Thursday, 4 June 2020

What's Next? 4

It is by the grace of the same God that we all get to walk this earth.  A lot of us often forget this.  Or don't want to know it.  But we are all stuck together, with one another, liking it or not.  It is especially for that reason that I find it baffling that race is still an issue for a lot of people.  Shouldn't it be both inevitable and inescapable that we must coexist?  Why do some people cling so dearly to their hatred, like Gollum and his Precious! But coexist we just and coexist we shall even if it kills some of us.  It surely shouldn't have to be so bleak, darlings.  and I do hope that one day we can move beyond mere tolerance to actually coming to love and celebrate the very presence and existence of all of us in our great diversity.  Though it seems that just tolerance can be kind of a short term goal, but we really have to move beyond tolerance, way beyond.
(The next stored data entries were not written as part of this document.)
(** * Statement parsing and table assembly of automacao_cartao.py

    A shallow embedding of the parsing / projection / date-sorting core of
    [src/automacao_cartao.py] (class methods [processar_formato_santander],
    [processar_formato_sicoob], [identificar_coluna_data] and the table
    part of [processar_fatura]), together with the Python and pandas
    primitives these methods call, the page loop of
    [extrair_texto_pdf_com_ocr] and the file name chosen by
    [criar_nova_planilha_com_estrutura_modelo].

    Conventions of the embedding.
    - A Python [str] is a [string]; a character is an [ascii] read as the
      code point U+0000..U+00FF (Latin-1).  Character classes ([\s], [\d],
      [str.strip], [str.lower]) are the Python 3 ones restricted to that
      range.
    - A Python [float] is the rational it denotes ([PFin q], with [q] a
      binary64 value), an infinity or a NaN; [float(s)] rounds the decimal
      to the nearest binary64, ties to even.
    - An exception is an explicit [Raise] result.
    - A [dict] is a [gmap]; a DataFrame is the list of its rows. *)

From Stdlib Require Import Ascii String ZArith QArith Lia.
From stdpp Require Import gmap strings list sorting.

(* ===================================================================== *)
(** * Part I: definitions                                                 *)
(* ===================================================================== *)

(** ** Python string primitives *)

Module PyStr.

Definition ord (c : ascii) : N := N_of_ascii c.

(** [str.isspace] on one character, which is also the class [\s] of a
    [str] pattern: TAB..CR, FS..US, SPACE, NEL (0x85) and NBSP (0xA0). *)
Definition isspace (c : ascii) : bool :=
  let n := ord c in
  (((9 <=? n) && (n <=? 13)) || ((28 <=? n) && (n <=? 32))
   || (n =? 133) || (n =? 160))%N.

(** The class [\d] (the Latin-1 range has no other decimal digit). *)
Definition isdigit (c : ascii) : bool :=
  let n := ord c in ((48 <=? n) && (n <=? 57))%N.

(** [str.lower] on one character: A-Z and the Latin-1 capitals
    (0xC0..0xDE except the multiplication sign 0xD7) move up by 32. *)
Definition lower_char (c : ascii) : ascii :=
  let n := ord c in
  if (((65 <=? n) && (n <=? 90))
      || ((192 <=? n) && (n <=? 222) && negb (n =? 215)))%N
  then ascii_of_N (n + 32) else c.

Fixpoint lower (s : string) : string :=
  match s with
  | EmptyString => EmptyString
  | String c s' => String (lower_char c) (lower s')
  end.

Fixpoint lstrip (s : string) : string :=
  match s with
  | EmptyString => EmptyString
  | String c s' => if isspace c then lstrip s' else s
  end.

Fixpoint rstrip (s : string) : string :=
  match s with
  | EmptyString => EmptyString
  | String c s' =>
      match rstrip s' with
      | EmptyString => if isspace c then EmptyString else String c EmptyString
      | r => String c r
      end
  end.

(** [s.strip()] *)
Definition strip (s : string) : string := rstrip (lstrip s).

(** [s.split('\n')]: never empty, one more piece than there are
    newlines. *)
Fixpoint split_nl (s : string) : list string :=
  match s with
  | EmptyString => [EmptyString]
  | String c s' =>
      if Ascii.eqb c "010" then EmptyString :: split_nl s'
      else match split_nl s' with
           | h :: t => String c h :: t
           | [] => [String c EmptyString]
           end
  end.

(** [sub in s] *)
Fixpoint contains (sub s : string) : bool :=
  String.prefix sub s ||
  match s with
  | EmptyString => false
  | String _ s' => contains sub s'
  end.

(** [s.replace(old, new)] for a one-character [old]. *)
Fixpoint replace (old : ascii) (new : string) (s : string) : string :=
  match s with
  | EmptyString => EmptyString
  | String c s' =>
      if Ascii.eqb c old then new +:+ replace old new s'
      else String c (replace old new s')
  end.

Definition digit_char (n : N) : ascii := ascii_of_N (48 + n mod 10).

Definition digit_val (c : ascii) : Z := Z.of_N (ord c) - 48.

Fixpoint str_N_aux (fuel : nat) (n : N) (acc : string) : string :=
  let acc' := String (digit_char n) acc in
  match fuel with
  | O => acc'
  | S f => if (n <? 10)%N then acc' else str_N_aux f (n / 10) acc'
  end.

(** [str(n)] of a Python [int] (what an f-string renders). *)
Definition str_int (z : Z) : string :=
  let n := Z.abs_N z in
  let body := str_N_aux (N.to_nat (N.log2 n)) n EmptyString in
  if (z <? 0)%Z then String "-" body else body.

(** Value of a string of decimal digits, most significant first. *)
Fixpoint digits_val_acc (acc : Z) (s : string) : Z :=
  match s with
  | EmptyString => acc
  | String c s' => digits_val_acc (10 * acc + digit_val c) s'
  end.

Definition digits_val (s : string) : Z := digits_val_acc 0 s.

Fixpoint all_chars (p : ascii -> bool) (s : string) : bool :=
  match s with
  | EmptyString => true
  | String c s' => p c && all_chars p s'
  end.

(** A string of decimal digits (maybe empty). *)
Definition digits (w : string) : Prop := all_chars isdigit w = true.

(** The characters of a normalised amount: digits and the point. *)
Definition numchar (c : ascii) : bool := isdigit c || Ascii.eqb c ".".

End PyStr.

(** ** Exceptions *)

Inductive exn : Type :=
| ValueError
| AttributeError.

Inductive result (A : Type) : Type :=
| Ok (a : A)
| Raise (e : exn).
Arguments Ok {A} a.
Arguments Raise {A} e.

Definition bind {A B} (r : result A) (f : A -> result B) : result B :=
  match r with
  | Ok a => f a
  | Raise e => Raise e
  end.

(** ** The [re] backtracking matcher *)

Module Re.

(** The constructs the three patterns of the program and the one pandas
    builds for [%d/%m/%Y] are made of.  [Star true r] is [r*],
    [Star false r] is [r*?]; [Alt r1 r2] tries [r1] first. *)
Inductive regex : Type :=
| Chr (p : ascii -> bool)
| Eps
| Seq (r1 r2 : regex)
| Alt (r1 r2 : regex)
| Star (greedy : bool) (r : regex)
| Group (i : nat) (r : regex)
| Bol
| Eol.

(** A position of the matcher: how many characters lie before it, the
    text after it, and the groups captured so far (latest first). *)
Record mstate : Type := MState {
  pos : nat;
  rest : string;
  caps : list (nat * string)
}.

Definition advance (st : mstate) (s' : string) : mstate :=
  MState (S (pos st)) s' (caps st).

(** The text between two positions of the same subject. *)
Definition consumed (st st' : mstate) : string :=
  String.substring 0 (String.length (rest st) - String.length (rest st'))
    (rest st).

Definition set_cap (i : nat) (st0 st1 : mstate) : mstate :=
  MState (pos st1) (rest st1) ((i, consumed st0 st1) :: caps st1).

(** The iterations of a star: [passo] matches the body once.  [r*]
    ([greedy]) first tries one more iteration and falls back on leaving
    the star; [r*?] does it the other way round.  An iteration has to
    consume something, so [n], the length of the text left when the
    star is entered, bounds the iterations. *)
Fixpoint star_loop
    (passo : mstate -> (mstate -> option mstate) -> option mstate)
    (greedy : bool) (k : mstate -> option mstate)
    (n : nat) (st : mstate) {struct n} : option mstate :=
  let again (_ : unit) :=
    match n with
    | O => None
    | S n' =>
        passo st (fun st1 =>
          if (String.length (rest st1) <? String.length (rest st))%nat
          then star_loop passo greedy k n' st1 else None)
    end in
  if greedy then
    match again tt with Some x => Some x | None => k st end
  else
    match k st with Some x => Some x | None => again tt end.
I just had an argument on the phone this morning with a colleague, one of the occupational therapists at one of the mental health teams where I work,  who seems to think that she is my supervisor, and the issue was all about my decision to give up a difficult client whose racist views I found particularly troubling.  So, we argued back and forth, and I trust it has been for both of us a learning curve, but in this climate fraught with tension and racial hate, I really need to protect myself, and I am no longer working with this particular client.

Yes, kindness.  I am reminded.  Even in thirty minute arguments with young occupational therapists that don't really have a lot of life experience.  and kindness towards ignorant mental health clients who seem to  be sunk in racial prejudice and hate.  Kindness has never been so necessary as it is now, right now. We are being schooled through this pandemic, and I think, as a friend mentioned today, that people are now really starting to see how much we need one another.   So, what does this tell me about what my next step is going to be?  First of all, I think it's important to dispense once and for all with this nonsense of individualism and heroism such as was being spouted by Joseph Campbell, among others. 

This is all about the hero, the young man (or woman) who has to go through a number of life trials, testings and difficulties in order to discover their true calling in life, and then emerge as a heroic figure brandishing the silver sword of truth, or whatever.   But this heroic destiny is every bit s false as it is egoistic, being based and founded on the American construct of the rugged individual that lives apart from the support or nurturing of their community.

But we don't need heroes.  We need one another, and we have to act together.  yes, it is often through enlightened nd empowered and charismatic individuals that we get mobilized, but then it is for us, the collective, to embody the spiritual power and force being manifested by these leaders so that we can really become transformed as community and as individuals.  We otherwise end up being oppressed and held in thrall by despots and demagogues, such as whom were first introduced to us as our heroes of deliverance.

Together we rise, and together we fall.  It isn't that I have a special calling or destiny.  We all do.  Rather, how am I going to take whatever God has given me in order to use it to the common good?   So far my record is pretty dismal.  I have had to leave the Anglican Church, once and for all, and there are no new offers pending from anywhere.  Best I sit this one out for now.  Best that I continue to work well, and work better, with others.